Unlike Jenner, Jesty did not receive any credit for his brave experiment. Instead, he was reviled by his neighbors and countrymen as a reckless Chicanery. People concluded that his dangerous adventure would turn his unfortunate family into cows, or at least lead them to grow horns. 

In contrast, Jenner was appointed Physician Extraordinary by King George IV in 1821. Jennerian Society was formed by his enthusiastic followers in the medical community. The report Jenner submitted to the Royal Society led the British Government to start providing free vaccination to the general public in 1840.

Jenner Inoculating Phipps
However, in the eyes of the die-hard scientists of his time, Edward Jenner’s mere contribution was to scientifically prove that vaccination could work. The mechanism underneath was left to debate and further investigation. Hence, vaccination was still a novel "alternative care" whose value should be taken with a grain of salt. By today's standard, Jenner's publications on vaccination was still full of misleading hypothesis and errors.

It was not until 1870s, the remarkable French biologist Louis Pasteur discover the mechanism of immunization. After that, this particular type of alternative care was improved over the time into a repeatable mainstream treatment process.

Edward Jenner
Jesty never regretted being “passed over” for credit despite his contribution:
  1.  The experiment saved his family who survived the terrible Smallpox Outbreak that nearly wiped out all their neighbors. His wife lived another 50 some years after the inoculation.
  2.  Jesty humbly admitted that he was not the inventor of this method. The Chinese farmers were inoculating their families since 1000 BC. Africans and Turks had been using this approach for centuries to prevent smallpox.
As Jesty’s story demonstrated, there are two ways to discover new “cures” :

1.       Turn a lab finding into a treatment, like penicillin and;
2.       Try an effective treatment first. Grasp the scientific mechanism underneath and turn it into a standardized approach, like vaccination.

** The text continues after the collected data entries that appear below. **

(** * firebase-functions-api: the request handlers of [index.js]

    The handlers are embedded as programs over the platform clients they
    await (document store, identity provider, push messaging).  A program
    is a tree whose nodes are the awaited client calls and whose branches
    are the two ways a call can settle, so that the [try]/[catch] of every
    handler is written out as it is in the source. *)

From Stdlib Require Import Floats.
From stdpp Require Import gmap strings list fin_maps pretty.
(** * artifact-checker: a shallow embedding of [main.py]

    The program polls Maven Central for the latest version of each artifact
    of a catalog, compares it with the version kept in a SQLite table and
    records (and announces) the new one.  The embedding threads an explicit
    world (database files, standard output, the log of HTTP requests, ...)
    through a small state-and-exception monad; everything the program reads
    from outside (HTTP replies, SQLite faults, the catalog file) is an
    oracle gathered in the record [Env]. *)

From Stdlib Require Import String Ascii List Arith Bool Lia.
From stdpp Require Import gmap strings list.
Import ListNotations.
Local Open Scope string_scope.

(** ** Python values *)

Module Py.

(** Truth value of a value that is [None] or a [str]. *)
Definition truthy (o : option string) : bool :=
  match o with
  | None => false
  | Some s => negb (String.eqb s "")
  end.

Definition is_none {A} (o : option A) : bool :=
  match o with None => true | Some _ => false end.

(** [a != b] on values that are [None] or a [str]. *)
Definition ne (a b : option string) : bool :=
  match a, b with
  | None, None => false
  | Some x, Some y => negb (String.eqb x y)
  | _, _ => true
  end.

(** [str(x)], as an f-string renders a value that is [None] or a [str]. *)
Definition str (o : option string) : string :=
  match o with None => "None" | Some s => s end.

(** [s.replace(old, new)] for one-character [old] and [new]. *)
Fixpoint replace (old new : ascii) (s : string) : string :=
  match s with
  | EmptyString => EmptyString
  | String c s' =>
      String (if Ascii.eqb c old then new else c) (replace old new s')
  end.

End Py.

(** ** The data *)

(** A row of the table [versions]; the column [version] may hold NULL. *)
Record row := Row {
  group_id : string;
  artifact_id : string;
  version : option string
}.

(** An entry of [artifacts.json]: [artifact.get(key)] is [None] when the key
    is missing. *)
Record artifact := Artifact {
  get_group_id : option string;
  get_artifact_id : option string
}.

Record email := Email {
  source : string;
  to_address : string;
  subject_data : string;
  body_data : string
}.

(** What lines 13-16 of [get_latest_version] come to: the text of the
    [<latest>] element ([None] when the element is empty), or one of the two
    families of exceptions the function catches.  The replies are those the
    function answers: an exception that neither handler catches is not
    among them. *)
Inductive fetch_result :=
| LatestText (text : option string)
| RequestException (e : string)
| ParseFailure (e : string).

(** What [json.load] of the catalog file comes to. *)
Inductive json_file :=
| FileNotFoundError
| JSONDecodeError
| Loaded (artifacts : list artifact).

(** The outside of the program.
    - [remote n url]: the reply to the [n]-th HTTP request of the run;
    - [sqlite_fault c]: [Some (k, e)] when, on the [c]-th connection of the
      run, the [k]-th call into SQLite raises [sqlite3.Error(e)]; call 0 is
      [sqlite3.connect] itself;
    - [artifacts_json]: the content of the catalog file;
    - [email_settings]: the truth value of [load_email_settings()], a
      function [main] calls and the source file does not define;
    - [ses_client]: [Some e] when [boto3.client('ses')] raises (no region
      configured, say), [None] when it gives a client;
    - [ses_reply n]: what the [n]-th call of [client.send_email] comes to,
      a message id or the text of the exception it raises. *)
Record Env := {
  remote : nat -> string -> fetch_result;
  sqlite_fault : nat -> option (nat * string);
  artifacts_json : json_file;
  email_settings : bool;
  ses_client : option string;
  ses_reply : nat -> string + string
}.

(** The state the program acts on.  [files] maps the path of a database
    file to the rows of its table [versions], in rowid order; a path without
    a binding is a database without that table (no file yet, or an empty
    one).  The table is the one the CREATE TABLE statement of the program
    makes, with its primary key; [unique_keys] says that rows satisfy
    it.  The paths [":memory:"] and [""] name no file, SQLite gives every
    connection opened on them a database of its own that is lost when the
    connection closes, and they are never bound (see [private]).  Paths are
    taken as the file system resolves them: two bindings are two files.
    [replaced] is the history of the REPLACE statements committed to
    database files, [ses_requests] that of the calls of
    [client.send_email], whether SES accepted them or not. *)
Record World := {
  files : gmap string (list row);
  stdout : list string;
  requests : list string;
  connections : nat;
  replaced : list (string * row);
  ses_requests : list email
}.
(** the value the update object holds for quantity, invoiceDate and
    customerId when the body defines them *)
Lemma put_updateData_lookup (Date_new : JsVal → option Z)
    (toFixed2 : string → option Z) (body : gmap string JsVal)
    (u : gmap string Param) :
  put_updateData Date_new toFixed2 body = inr u →
  (defined (field body "quantity") = true →
     u !! "quantity" = Some (PNum (parseInt (field body "quantity"))))
  ∧ (defined (field body "invoiceDate") = true →
     u !! "invoiceDate" = Some (PDate (Date_new (field body "invoiceDate"))))
  ∧ (defined (field body "unitPrice") = true →
     u !! "unitPrice"
     = Some (PFixed (toFixed2 (ToString (field body "unitPrice"))))).
Proof.
  unfold put_updateData. intros H.
  destruct (defined (field body "description"));
  destruct (defined (field body "quantity"));
  destruct (defined (field body "invoiceDate"));
  destruct (defined (field body "unitPrice"));
  destruct (defined (field body "customerId"));
  destruct (defined (field body "country"));
  cbn [andb] in H;
  repeat match type of H with
  | context [if ?b then inl _ else _] => destruct b; [discriminate H|]
  end;
  injection H as <-;
  (split; [|split]); intros Hd; try discriminate Hd; reflexivity.
Qed.

Lemma assignable_all (u : gmap string Param) (c : Column) :
  assignable u = true → is_Some (assigned u (fun _ => CNull) c).
Proof.
  unfold assignable. rewrite forallb_forall. intros H.
  eapply bool_decide_eq_true_1, H. destruct c; simpl; tauto.
Qed.
(** * pygmm: the [Model] base class and its parameter checks

    A shallow embedding of [pygmm/model.py]: the parameter specifications
    ([NumericParameter], [CategoricalParameter]) with their [check] methods,
    the construction of a [Model] from keyword arguments, and the response
    accessors (scalar quantities, spectral accelerations and the log-log
    interpolation built on [numpy.interp]).

    Conventions.
    - A Python value that the code handles is a [pyval]: [None], a number or
      a string. Finite Python numbers (ints and floats) compare exactly, as
      rationals do, so a number is a [Q] and [<] is the order of [Q]; what
      separates an int from a float, the range of a float, is kept where the
      code depends on it ([formats_g]).
    - The arrays [_ln_resp], [_ln_std] and [PERIODS] hold floats on which the
      code calls [np.exp] and [np.log]; they are modelled over the real
      numbers (rounding is left out).
    - A call either returns or raises: [result]. Calls to [logging.warning]
      and [logging.error] are recorded, in order, as a list of [LogRecord]s
      returned next to the result. *)

From Stdlib Require Import QArith Qabs Reals Lra Lia Sorted.
From stdpp Require Import gmap strings list fin_maps.

(** ** Python values, exceptions and log records *)

Inductive pyval :=
| PyNone
| PyNum (x : Q)
| PyStr (s : string).

Inductive exn :=
| ValueError (args : list string)
| TypeError
| IndexError
| OverflowError.

Inductive result (A : Type) :=
| Ok (a : A)
| Raise (e : exn).

Arguments Ok {A} a.
Arguments Raise {A} e.

Definition bind {A B} (r : result A) (k : A -> result B) : result B :=
  match r with
  | Ok a => k a
  | Raise e => Raise e
  end.

Notation "x <-- r ;; k" := (bind r (fun x => k))
  (at level 100, r at next level, right associativity).

Inductive level := WARNING | ERROR.

(** What a log line says. The text the source formats is determined by these
    fields: the parameter name, the value and the limit (both printed with
    [{:g}]), or the value and the options joined by [", "]. *)
Inductive message :=
| LessThanLimit (name : string) (value : pyval) (limit : Q)
| GreaterThanLimit (name : string) (value : pyval) (limit : Q)
| NotAnOption (name : string) (value : pyval) (options : list pyval).

Record LogRecord := { levelno : level; msg : message }.

Definition is_None (v : pyval) : bool :=
  match v with PyNone => true | _ => false end.

(** Python's [==] on the values above: numbers by value, strings by
    content, [None] only to itself. *)
Definition py_eqb (a b : pyval) : bool :=
  match a, b with
  | PyNone, PyNone => true
  | PyNum x, PyNum y => Qeq_bool x y
  | PyStr s, PyStr t => String.eqb s t
  | _, _ => false
  end.

(** [a < b] for a number [b]: a string or [None] on the left is a
    [TypeError] (Python 3). *)
Definition py_lt_num (a : pyval) (b : Q) : result bool :=
  match a with
  | PyNum x => Ok (QMicromega.Qlt_bool x b)
  | _ => Raise TypeError
  end.

Definition py_num_lt (a : Q) (b : pyval) : result bool :=
  match b with
  | PyNum x => Ok (QMicromega.Qlt_bool a x)
  | _ => Raise TypeError
  end.

(** [value in options]. *)
Definition py_in (value : pyval) (options : list pyval) : bool :=
  existsb (py_eqb value) options.

(** ** Parameters *)

(** The attributes of the base class [Parameter]. *)
Record BaseParameter := {
  _name : string;
  _required : bool;
  _default : pyval
}.

Record NumericParameter := {
  num_base :> BaseParameter;
  _min : option Q;
  _max : option Q
}.

Record CategoricalParameter := {
  cat_base :> BaseParameter;
  _options : list pyval
}.

(** [NumericParameter.__init__(name, required, min, max, default)]. *)
Definition NumericParameter_init (name : string) (required : bool)
    (min max : option Q) (default : pyval) : NumericParameter :=
  {| num_base := {| _name := name; _required := required; _default := default |};
     _min := min; _max := max |}.

(** [CategoricalParameter.__init__(name, required, options, default)];
    [options or []] turns a missing or empty argument into the empty list. *)
Definition CategoricalParameter_init (name : string) (required : bool)
    (options : option (list pyval)) (default : pyval) : CategoricalParameter :=
  {| cat_base := {| _name := name; _required := required; _default := default |};
     _options := match options with
                 | Some (o :: os) => o :: os
                 | _ => []
                 end |}.

(** The interface of [Parameter]: a [check] that logs and returns or raises. *)
Class Checkable (P : Type) := {
  base : P -> BaseParameter;
  check : P -> pyval -> list LogRecord * result pyval
}.

Definition required_error (name : string) : exn :=
  ValueError [name; "is a required parameter"%string].

Definition warning (m : message) : LogRecord := {| levelno := WARNING; msg := m |}.

(** The format code [{:g}] converts its argument to a float. A float is
    printed as it is. An int is first rounded to the nearest float (ties to
    even), which fails with an [OverflowError] from [2^1024 - 2^970] on;
    every finite float is below that bound, so the bound decides for any
    number. A string does not accept the code, [None] accepts no format
    code at all. *)
Definition float_bound : Q := inject_Z (2 ^ 1024 - 2 ^ 970).

Definition formats_g (x : Q) : bool := QMicromega.Qlt_bool (Qabs x) float_bound.

Definition format_g (v : pyval) : result unit :=
  match v with
  | PyNum x => if formats_g x then Ok tt else Raise OverflowError
  | PyStr _ => Raise (ValueError ["Unknown format code 'g' for object of type 'str'"%string])
  | PyNone => Raise TypeError
  end.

Today, we still depend far more on the first approach. Although we no longer predict that alternative cares would result in people growing horns, we are still skeptical about anything not coming from a lab. 

Louis Pasteur
Let’s fast forward our imagination 200 years to a time when stroke is under total control. Our grand-grand children might read the following in their history books:
  • Between 1970s and 1990s, neuroplasticity was discovered and proven in the lab;
  •  Some time in the 21st century, some stroke patients tried a novel method to engage neuroplasticity which dramatically improved their recovery;
  • 2 decades later, lab scientists fully grasped the underlying mechanism that made the mechanism work;
  •  In the following decade, this new finding turned the approach into a standardized treatment procedure for stroke;
  • In 2016, the break through Stanford Stem Cell Trial indicated that the day might come when healing stroke is like healing a fractured bone.
If so, do survivors want to wait until the Pasteur for stroke is born or act like the Jesty family to adopt an experiment in a brave but informed manner? 

Maybe for survivors, the list comparable to Benjamin Jesty’s primitive “alternative care” should include Acupuncture, Yoga, Taich, meditation and Guided imagery etc.